3. На компе нет клавы, она типа АТ, в наличии нет, покупать, ради одного раза не хочется. USB и PS/2 тоже нет. Посему рассматриваю вариант сканирования устройств, минимального вмешательства пользователя, настройки при помощи экранной клавиатуры.
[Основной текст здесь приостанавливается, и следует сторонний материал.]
(* ===== verification/CanonicalScan.v ===== *)
(** * The JSON reader on extended and truncated text

    A complete value is read the same when more text follows, so no proper
    prefix of an object's encoding is a JSON text; and the reader's fuel, twice
    the length of the text, is always enough. *)

From S2P Require Import Prelude Canonical CanonicalRead.
From stdpp Require Import pretty.
From Stdlib Require Import Floats.SpecFloat.

(** Case analysis on the character a reader branches on. *)
Ltac cases_char c := destruct c as [[] [] [] [] [] [] [] []].

Lemma str_app_eq_cons_nil (s1 s2 : string) c t : s1 +:+ s2 = String c t → s1 = "" → s2 = String c t.
Proof. by intros H ->. Qed.

Lemma skip_ws_app s x c t :
  skip_ws s = String c t → skip_ws (s +:+ x) = String c (t +:+ x).
Proof.
  induction s as [|a s IH]; [done|]. rewrite str_app_cons. simpl.
  destruct (is_ws a); [done|]. by intros [= -> ->].
Qed.

Lemma skip_ws_length s : String.length (skip_ws s) ≤ String.length s.
Proof. induction s as [|a s IH]; simpl; [lia|]. destruct (is_ws a); simpl; lia. Qed.

Lemma str_drop_prefix_app p s r x :
  str_drop_prefix p s = Some r → str_drop_prefix p (s +:+ x) = Some (r +:+ x).
Proof. rewrite !str_drop_prefix_Some. intros ->. by rewrite str_app_assoc. Qed.

Lemma str_length_ind (P : string → Prop) :
  (∀ s, (∀ t, String.length t < String.length s → P t) → P s) → ∀ s, P s.
Proof.
  intros H s. remember (String.length s) as n eqn:E. revert s E.
  induction n as [n IH] using lt_wf_ind. intros s ->. apply H. intros t Ht. by eapply IH.
Qed.

(** One unfolding of the string reader, by the first character. *)
Lemma scan_string_app s x body r :
  scan_string s = Some (body, r) → scan_string (s +:+ x) = Some (body, r +:+ x).
Proof.
  revert body r. induction s as [s IH] using str_length_ind. intros body r.
  destruct s as [|c s]; [done|]. rewrite str_app_cons. simpl.
  destruct (Ascii.eqb c dquote); [by intros [= <- <-]|].
  destruct (ord c <? 32)%N; [done|].
  destruct (Ascii.eqb c "\").
  2: { destruct (scan_string s) as [[b' r']|] eqn:E; [|done]. intros [= <- <-].
       by rewrite (IH s ltac:(simpl; lia) _ _ E). }
  destruct s as [|e s]; [done|]. rewrite str_app_cons.
  destruct (Ascii.eqb e "u").
  2: { destruct (simple_escape e); [|done]. simpl.
       destruct (scan_string s) as [[b' r']|] eqn:E; [|done]. intros [= <- <-].
       by rewrite (IH s ltac:(simpl; lia) _ _ E). }
  destruct s as [|x1 [|x2 [|x3 [|x4 s]]]]; try done. rewrite !str_app_cons.
  destruct (hex4 x1 x2 x3 x4) as [cp|]; [|done]. simpl.
  destruct (is_high cp).
  - destruct s as [|b [|u [|y1 [|y2 [|y3 [|y4 s]]]]]]; try done. rewrite !str_app_cons.
    destruct (_ && _); [|done]. destruct (hex4 y1 y2 y3 y4) as [lo|]; [|done]. simpl.
    destruct (is_low lo); [|done].
    destruct (scan_string s) as [[b' r']|] eqn:E; [|done]. intros [= <- <-].
    by rewrite (IH s ltac:(simpl; lia) _ _ E).
  - destruct (is_low cp); [done|].
    destruct (scan_string s) as [[b' r']|] eqn:E; [|done]. intros [= <- <-].
    by rewrite (IH s ltac:(simpl; lia) _ _ E).
Qed.

Lemma scan_string_length s body r :
  scan_string s = Some (body, r) → String.length r < String.length s.
Proof.
  revert body r. induction s as [s IH] using str_length_ind. intros body r.
  assert (∀ t b r, scan_string t = Some (b, r) → String.length t < String.length s →
            String.length r < String.length s) as Hlt.
  { intros t b r' Ht Hl. specialize (IH t Hl _ _ Ht). lia. }
  destruct s as [|c s]; [done|]. simpl in *.
  destruct (Ascii.eqb c dquote); [intros [= <- <-]; lia|].
  destruct (ord c <? 32)%N; [done|].
  destruct (Ascii.eqb c "\").
  2: { destruct (scan_string s) as [[b' r']|] eqn:E; [|done]. intros [= <- <-]. eauto with lia. }
  destruct s as [|e s]; [done|]. simpl in *.
  destruct (Ascii.eqb e "u").
  2: { destruct (simple_escape e); [|done]. simpl.
       destruct (scan_string s) as [[b' r']|] eqn:E; [|done]. intros [= <- <-]. eauto with lia. }
  destruct s as [|x1 [|x2 [|x3 [|x4 s]]]]; try done. simpl in *.
  destruct (hex4 x1 x2 x3 x4) as [cp|]; [|done]. simpl.
  destruct (is_high cp).
  - destruct s as [|b [|u [|y1 [|y2 [|y3 [|y4 s]]]]]]; try done. simpl in *.
    destruct (_ && _); [|done]. destruct (hex4 y1 y2 y3 y4) as [lo|]; [|done]. simpl.
    destruct (is_low lo); [|done].
    destruct (scan_string s) as [[b' r']|] eqn:E; [|done]. intros [= <- <-]. eauto with lia.
  - destruct (is_low cp); [done|].
    destruct (scan_string s) as [[b' r']|] eqn:E; [|done]. intros [= <- <-]. eauto with lia.
Qed.

(** *** Numbers *)
Lemma span_digits_length s d r : span_digits s = (d, r) →
  String.length s = String.length d + String.length r.
Proof.
  revert d r. induction s as [|c s IH]; simpl; intros d r; [by intros [= <- <-]|].
  destruct (is_digit c); [|by intros [= <- <-]].
  destruct (span_digits s) as [d' r']. intros [= <- <-]. simpl. by rewrite (IH d' r').
Qed.

Lemma span_digits_stable s x d r :
  span_digits s = (d, r) → r ≠ "" → span_digits (s +:+ x) = (d, r +:+ x).
Proof.
  revert d r. induction s as [|c s IH]; simpl; intros d r; [by intros [= <- <-]|].
  destruct (is_digit c).
  - destruct (span_digits s) as [d' r']. intros [= <- <-] Hr. by rewrite (IH d' r').
  - by intros [= <- <-].
Qed.

Lemma scan_int_part_stable s x d r :
  scan_int_part s = (d, r) → r ≠ "" → scan_int_part (s +:+ x) = (d, r +:+ x).
Proof.
  intros H Hr. destruct s as [|c s]; [cbn in H; by simplify_eq|].
  pose proof (span_digits_stable (String c s) x d r) as Hs. rewrite str_app_cons in *.
  cases_char c; simpl in H; auto. by simplify_eq/=.
Qed.

Lemma scan_frac_stable s x d r :
  scan_frac s = (d, r) → r ≠ "" → (∀ t, r ≠ String "." t) →
  scan_frac (s +:+ x) = (d, r +:+ x).
Proof.
  intros H Hr Hn. destruct s as [|c s]; [cbn in H; by simplify_eq|]. rewrite str_app_cons.
  cases_char c; simpl in H; simplify_eq/=; try done.
  destruct (span_digits s) as [d' r'] eqn:E. destruct (String.eqb_spec d' ""); simplify_eq.
  - by destruct (Hn s).
  - by rewrite (span_digits_stable _ _ _ _ E), (proj2 (String.eqb_neq d' "")).
Qed.

Lemma scan_expo_stable s x d r :
  scan_expo s = (d, r) → r ≠ "" → number_end r = true → scan_expo (s +:+ x) = (d, r +:+ x).
Proof.
  intros H Hr Hn. destruct s as [|c s]; [cbn in H; by simplify_eq|]. rewrite str_app_cons.
  simpl in *. destruct (Ascii.eqb c "e" || Ascii.eqb c "E") eqn:Ec; [|by simplify_eq/=].
  assert (∀ d' r' sg t1, span_digits t1 = (d', r') →
    (if String.eqb d' "" then ("", String c s) else (String c (sg +:+ d'), r')) = (d, r) →
    d' ≠ "" ∧ d = String c (sg +:+ d') ∧ r' = r) as Haux.
  { intros d' r' sg t1 E E'. destruct (String.eqb_spec d' ""); simplify_eq; [|done].
    exfalso. simpl in Hn. apply negb_true_iff, orb_false_iff in Hn as [Hn1 Hn2].
    apply orb_false_iff in Hn1 as [_ Hn1]. rewrite Hn1, Hn2 in Ec. done. }
  assert (∀ sg t1, (let '(d', r') := span_digits t1 in
      if String.eqb d' "" then ("", String c s) else (String c (sg +:+ d'), r')) = (d, r) →
    (let '(d', r') := span_digits (t1 +:+ x) in
      if String.eqb d' "" then ("", String c (s +:+ x)) else (String c (sg +:+ d'), r'))
      = (d, r +:+ x)) as Hmain.
  { intros sg t1 E. destruct (span_digits t1) as [d' r'] eqn:E1.
    destruct (Haux d' r' sg t1 E1 E) as (Hd & -> & ->).
    rewrite (span_digits_stable _ x _ _ E1 Hr). by rewrite (proj2 (String.eqb_neq d' "")). }
  destruct s as [|c2 s2]; [by apply (Haux "" "" "" "") in H as [[] _]|].
  rewrite str_app_cons. rewrite str_app_cons in Hmain.
  cases_char c2;
    first [ by apply (Hmain "+" s2) | by apply (Hmain "-" s2)
          | by apply (Hmain "" (String _ s2)) in H ].
Qed.

Lemma scan_int_part_length s d r :
  scan_int_part s = (d, r) → d ≠ "" → String.length r < String.length s.
Proof.
  intros H Hd. destruct s as [|c s]; [cbn in H; by simplify_eq|].
  pose proof (span_digits_length (String c s) d r) as Hs.
  assert (0 < String.length d) by (destruct d; simpl; [done|lia]).
  cases_char c; try (specialize (Hs H); lia). cbn in H. simplify_eq/=. lia.
Qed.
Lemma scan_frac_length s d r : scan_frac s = (d, r) → String.length r ≤ String.length s.
Proof.
  intros H. destruct s as [|c s]; [cbn in H; by simplify_eq|].
  assert ((d, r) = ("", String c s) ∨
          ∃ d' r', span_digits s = (d', r') ∧ r = r') as [?|(d' & r' & E & ->)].
  { cases_char c; simpl in H; try (left; congruence).
    destruct (span_digits s) as [d' r'] eqn:E. destruct (String.eqb d' ""); simplify_eq; eauto. }
  - by simplify_eq.
  - apply span_digits_length in E. simpl. lia.
Qed.
Lemma scan_expo_length s d r : scan_expo s = (d, r) → String.length r ≤ String.length s.
Proof.
  intros H. destruct s as [|c s]; [cbn in H; by simplify_eq|]. simpl in H.
  destruct (_ || _); [|by simplify_eq].
  assert (∀ sg t1, String.length t1 ≤ String.length s →
    (let '(d', r') := span_digits t1 in
      if String.eqb d' "" then ("", String c s) else (String c (sg +:+ d'), r')) = (d, r) →
    String.length r ≤ String.length (String c s)) as Hmain.
  { intros sg t1 Hl E. destruct (span_digits t1) as [d' r'] eqn:E1.
    apply span_digits_length in E1. destruct (String.eqb d' ""); simplify_eq/=; lia. }
  destruct s as [|c2 s2]; [by eapply (Hmain "" "")|].
  assert (String.length s2 ≤ String.length (String c2 s2)) by (simpl; lia).
  cases_char c2; first [by apply (Hmain "+" s2) | by apply (Hmain "-" s2) | by eapply (Hmain "") in H].
Qed.

Section scanners.
Context {R : Runtime}.

Lemma scan_unsigned_stable neg s x v r :
  scan_unsigned neg s = Some (v, r) → r ≠ "" → number_end r = true →
  scan_unsigned neg (s +:+ x) = Some (v, r +:+ x).
Proof.
  unfold scan_unsigned. intros H Hr Hn. destruct (scan_int_part s) as [i s2] eqn:Ei.
  destruct (String.eqb_spec i "") as [|Hi]; [done|].
  destruct (scan_frac s2) as [f s3] eqn:Ef. destruct (scan_expo s3) as [e s4] eqn:Ee.
  assert (s4 = r) as -> by (destruct (_ && _); by simplify_eq).
  pose proof (scan_expo_length _ _ _ Ee). pose proof (scan_frac_length _ _ _ Ef).
  assert (0 < String.length r) by (destruct r; simpl; [done|lia]).
  assert (s3 ≠ "") as Hs3 by (intros ->; simpl in *; lia).
  assert (s2 ≠ "") as Hs2 by (intros ->; simpl in *; lia).
  rewrite (scan_int_part_stable _ x _ _ Ei Hs2), (proj2 (String.eqb_neq i "")) by done.
  rewrite (scan_frac_stable _ x _ _ Ef Hs3), (scan_expo_stable _ x _ _ Ee Hr Hn).
  - destruct (_ && _); by simplify_eq.
  - intros t ->. cbn in Ee. by simplify_eq.
Qed.

Lemma scan_number_stable s x v r :
  scan_number s = Some (v, r) → r ≠ "" → number_end r = true →
  scan_number (s +:+ x) = Some (v, r +:+ x).
Proof.
  destruct s as [|c s]; [done|]. intros H Hr Hn.
  pose proof (scan_unsigned_stable true s x v r).
  pose proof (scan_unsigned_stable false (String c s) x v r) as Hf.
  rewrite str_app_cons in *. cases_char c; auto.
Qed.

Lemma scan_number_length s v r :
  scan_number s = Some (v, r) → String.length r < String.length s.
Proof.
  assert (∀ neg t, scan_unsigned neg t = Some (v, r) → String.length r < String.length t) as Hu.
  { intros neg t. unfold scan_unsigned. destruct (scan_int_part t) as [i s2] eqn:Ei.
    destruct (String.eqb_spec i "") as [|Hi]; [done|].
    destruct (scan_frac s2) as [f s3] eqn:Ef. destruct (scan_expo s3) as [e s4] eqn:Ee.
    intros H. assert (s4 = r) as -> by (destruct (_ && _); by simplify_eq).
    pose proof (scan_expo_length _ _ _ Ee). pose proof (scan_frac_length _ _ _ Ef).
    pose proof (scan_int_part_length _ _ _ Ei Hi). lia. }
  destruct s as [|c s]; [done|]. intros H.
  specialize (Hu true s) as H1. specialize (Hu false (String c s)) as H2.
  cases_char c; simpl in *; first [by apply H2 | specialize (H1 H); lia].
Qed.

(** A value whose end its text shows: everything but a number. *)
Definition self_delimited (v : json) : bool :=
  match v with JInt _ | JFloat _ => false | _ => true end.

Lemma scan_literal_app lit v s x w r :
  scan_literal lit v s = Some (w, r) → scan_literal lit v (s +:+ x) = Some (w, r +:+ x).
Proof.
  unfold scan_literal. destruct (str_drop_prefix lit s) eqn:E; [|done].
  intros [= <- <-]. by rewrite (str_drop_prefix_app _ _ _ _ E).
Qed.
Lemma scan_literal_length c lit v s w r :
  scan_literal (String c lit) v s = Some (w, r) → String.length r < String.length s.
Proof.
  unfold scan_literal. destruct (str_drop_prefix _ s) eqn:E; [|done].
  intros [= <- <-]. apply str_drop_prefix_Some in E as ->.
  rewrite str_length_app. simpl. lia.
Qed.

Lemma scan_scalar_stable s x v r :
  scan_scalar s = Some (v, r) →
  self_delimited v = true ∨ (r ≠ "" ∧ number_end r = true) →
  scan_scalar (s +:+ x) = Some (v, r +:+ x).
Proof.
  destruct s as [|c s]; [done|]. intros H Hend. rewrite str_app_cons. unfold scan_scalar in *.
  repeat match goal with
  | H : context [Ascii.eqb c ?d] |- _ =>
      destruct (Ascii.eqb c d); [by apply (scan_literal_app _ _ _ x) in H|]
  end.
  destruct (startswith (String c s) "-Infinity") eqn:Es.
  - assert (startswith (String c (s +:+ x)) "-Infinity" = true) as ->.
    { apply startswith_spec in Es as [t Et]. apply startswith_spec. exists (t +:+ x).
      by rewrite <-str_app_cons, Et, str_app_assoc. }
    by apply (scan_literal_app _ _ _ x) in H.
  - destruct Hend as [Hv|[Hr Hn]].
    { exfalso. unfold scan_number, scan_unsigned in H. repeat case_match; simplify_eq. }
    pose proof (scan_number_stable _ x _ _ H Hr Hn) as H'. rewrite str_app_cons in H'.
    destruct (startswith (String c (s +:+ x)) "-Infinity") eqn:Es'; [|done].
    exfalso. apply startswith_spec in Es' as [t Et].
    cbn in Et. injection Et as -> Et. cbn in H.
    destruct s as [|c2 s2]; [cbn in H; done|]. injection Et as -> Et.
    unfold scan_unsigned in H. cbn in H. done.
Qed.

Lemma scan_scalar_length s v r :
  scan_scalar s = Some (v, r) → String.length r < String.length s.
Proof.
  destruct s as [|c s]; [done|]. unfold scan_scalar.
  repeat (destruct (Ascii.eqb _ _); [apply scan_literal_length|]).
  destruct (startswith _ _); [apply scan_literal_length|apply scan_number_length].
Qed.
Какую прогу, какой дистрибутив лучше использовать в моём случае?

----------

## Pinkbyte

 *Quote:*   

> Значит ли это что никакой GentooBSD отдельно не существует, а под этим ником подразумевается обычная FreeBSD?

 

http://www.gentoo.org/proj/en/gentoo-alt/bsd/fbsd/

http://www.gentoo.org/doc/en/gentoo-freebsd.xml

 *Quote:*   

> Архитектура Gentoo основана на Linux или на FreeBSD? Какие проги под неё подойдут, от Ubuntu, например? или от Free, всёже? 

 

Зависит от того какое ядро будет использовано, поэтому в данном случае стоит говорить либо о Gentoo Linux, либо о Gentoo FreeBSD. А есть еще такие замечательные вещи как Gentoo Prefix(в частности Gentoo/WinNT  :Wink: )

 *Quote:*   

> Прошу дать ссылку на дистрибутив конкретно GentooBSD, бо я запутался.

 

Для 9.0:

http://dev.gentoo.org/~aballier/fbsd9.0/

Для 9.1 существует только 64-битная сборка: 

http://dev.gentoo.org/~aballier/fbsd9.1/

 *Quote:*   

> 3. На компе нет клавы, она типа АТ, в наличии нет, покупать, ради одного раза не хочется. USB и PS/2 тоже нет. Посему рассматриваю вариант сканирования устройств, минимального вмешательства пользователя, настройки при помощи экранной клавиатуры. Какую прогу, какой дистрибутив лучше использовать в моём случае?

 

Пропатчить установочный образ так, чтобы он подымал и настраивал сеть и включал SSH.

----------